There are three types of somatoform disorders: conversion disorder, hypchondriasis, and somatization disorder.

Conversion Disorder
Conversion disorder is a mental disorder in which an unconscious emotion conflict is expressed as an alteration or loss of physical functioning without any organic causes. The most common conversion symptoms are blindness, deafness, paralysis, and the inability to talk.


Clients with conversion disorder will have physical limitation or disability, feeling of guilt, anxiety, or frustration, low self esteem, feeling of inadequacy, unexpressed anger or conflict, and secondary gain.

Hypochondriasis
Hypochondriasis is a delusion that one is suffering from some disease for which no physical basis is evident. Hypochondriasis can cause impaired social and occupational functioning.

Clients with hypochondriasis will have frequent somatic function, complaints of fatigue and insomnia, preoccupation with physical function, anxiety, difficulty expressing feelings, extensive use of remedies or nonprescription medications, repeatedly visiting doctors, and secondary gain.

Somatization Disorder
Somatization disorder is a mental disorder characterized by complicated medical history and multiple physical complains involving multiple body systems without any organic basis. Somatization disorder can result from anxiety, fear, depression, worry or repressed anger. The client may use somatization for secondary gains such as increased attention or decreased responsibilities.

Clients with somatization disorder will have physical complaints of pain, signs of anxiety, fear and low self esteem, psychosocial symptoms, and secondary gains.

Specific Interventions for somatiform disorders:
  • Assess nursing history and physical problems
  • Do not reinforce the sick role and discourage verbalization about physical symptoms.
  • Allow specific time period to discuss physical complaints.
  • Assist client to identify alternative ways of meeting needs.
  • Convey understanding that the physical symptoms are real to the client and assure that physical illness has been ruled out.
  • Explore the source of anxiety and encourage verbalization of anxiety.
  • Use relaxation techniques as the anxiety increases.
  • Encourage diversional activities to decrease the focus on self.
  • Report and assess any new physical complaint.
  • Positive feedback for accomplishments.
  • Establish a written contract with the client.
  • Administer anti-anxiety medication as prescribed.

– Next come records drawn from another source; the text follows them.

(** What [forEachModule] leaves under a name when the names are
    distinct. *)
Lemma forEachModule_lookup (P : Module -> bool) (op : ModuleOp) (n : string)
                           (l : list string) :
  NoDup l ->
  forall g,
    modules (foldl (fun g k => match modules g !! k with
                               | Some m => if P m then callModule k op g else g
                               | None => g
                               end) g l) !! n
    = if bool_decide (n ∈ l)
      then (fun m => if P m then applyOp op m else m) <$> modules g !! n
      else modules g !! n.
Proof.
  induction 1 as [|k l Hk Hl IH]; intros g; [done|].
  cbn [foldl]. rewrite IH. destruct (decide (k = n)) as [->|Hne].
  - rewrite (bool_decide_eq_false_2 (n ∈ l)) by done.
    rewrite (bool_decide_eq_true_2 (n ∈ n :: l)) by left.
    destruct (modules g !! n) as [m|] eqn:Hm; simpl; [|by rewrite Hm].
    destruct (P m); simpl; [|by rewrite Hm].
    by rewrite lookup_alter_eq, Hm.
  - assert (modules (match modules g !! k with
                     | Some m => if P m then callModule k op g else g
                     | None => g
                     end) !! n = modules g !! n) as ->.
    { destruct (modules g !! k) as [m|]; [|done].
      destruct (P m); [|done]. simpl. by rewrite lookup_alter_ne. }
    destruct (decide (n ∈ l)) as [Hin|Hin].
    + rewrite !bool_decide_eq_true_2; [done | by right | done].
    + rewrite !bool_decide_eq_false_2; [done | | done].
      intros [->|H]%elem_of_cons; done.
Qed.

(** What the two guard loops leave under the name of a guarded module. *)
Lemma guards_lookup (cb : Callback) (line : string) g n m :
  NoDup (moduleList g) -> n ∈ moduleList g ->
  modules g !! n = Some m -> guarded m = true ->
  modules (forEachModule
             (fun n m g' => if guarded m then callModule n (m_appendImpl line) g' else g')
             (forEachModule
                (fun n m g' => if guarded m then callModule n (m_appendHeader line) g' else g')
                (callTypeInfo cb g))) !! n
  = Some (Module_appendImpl line (Module_appendHeader line m)).
Proof.
  intros Hnd Hin Hm Hg.
  set (g1 := forEachModule _ (callTypeInfo cb g)).
  assert (moduleList g1 = moduleList g) as Hl1.
  { pose proof (calls_forEachModule guarded (m_appendHeader line) (callTypeInfo cb g)
                                    guarded_extends) as [_ H].
    exact (moves_moduleList _ _ _ H). }
  assert (modules g1 !! n = Some (Module_appendHeader line m)) as Hm1.
  { unfold g1, forEachModule.
    rewrite (forEachModule_lookup guarded (m_appendHeader line) n) by done.
    cbn [moduleList callTypeInfo log set_trace modules].
    rewrite bool_decide_eq_true_2 by done. rewrite Hm. simpl. by rewrite Hg. }
  unfold forEachModule.
  rewrite (forEachModule_lookup guarded (m_appendImpl line) n) by (by rewrite Hl1).
  rewrite Hl1, bool_decide_eq_true_2 by done. rewrite Hm1. simpl.
  by rewrite (guarded_extends _ _ (extends_appendHeader line m)), Hg.
Qed.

Obsessive Compulsive Disorder

Obsessive compulsive disorder is a type of anxiety disorder whose essential feature is recurrent obsession, persistent, intrusive ideas, thoughts, impulses or images, or compulsion. Compulsion means repetitive, purposeful and intentional behaviors performed in response to an obsession. The person may have both obsession and compulsions that can disrupt normal activities. An example of this disorder is excessive and repeated hand washing to ward off infection.

A person act compulsive behavior patterns can decrease the anxiety that associated with the obsessive thoughts and during stressful time, the ritualistic behavior will be increased. Most of the patient with obsessive compulsive disorder has variety of defense mechanism include repression, displacement, and undoing.


Cause of obsessive compulsive disorder was rare. Some reports have linked obsessive compulsive disorder to head injury and infections and about 20% of those with this disorder have motor tics related to tourette syndrome.

Intervention:
  • Try to identify the situation that precipitates the behavior.
  • Do not interrupt the compulsive behavior.
  • Allow time for the patient to perform the compulsive rituals.
  • Keep the client safety
  • Make a schedule for patient that can distracts from the ritual.
  • Set limit on the ritual.
  • Encourage the patient to verbalize concerns.
  • Establish the written contract that can assist to decrease the frequency of compulsive behavior.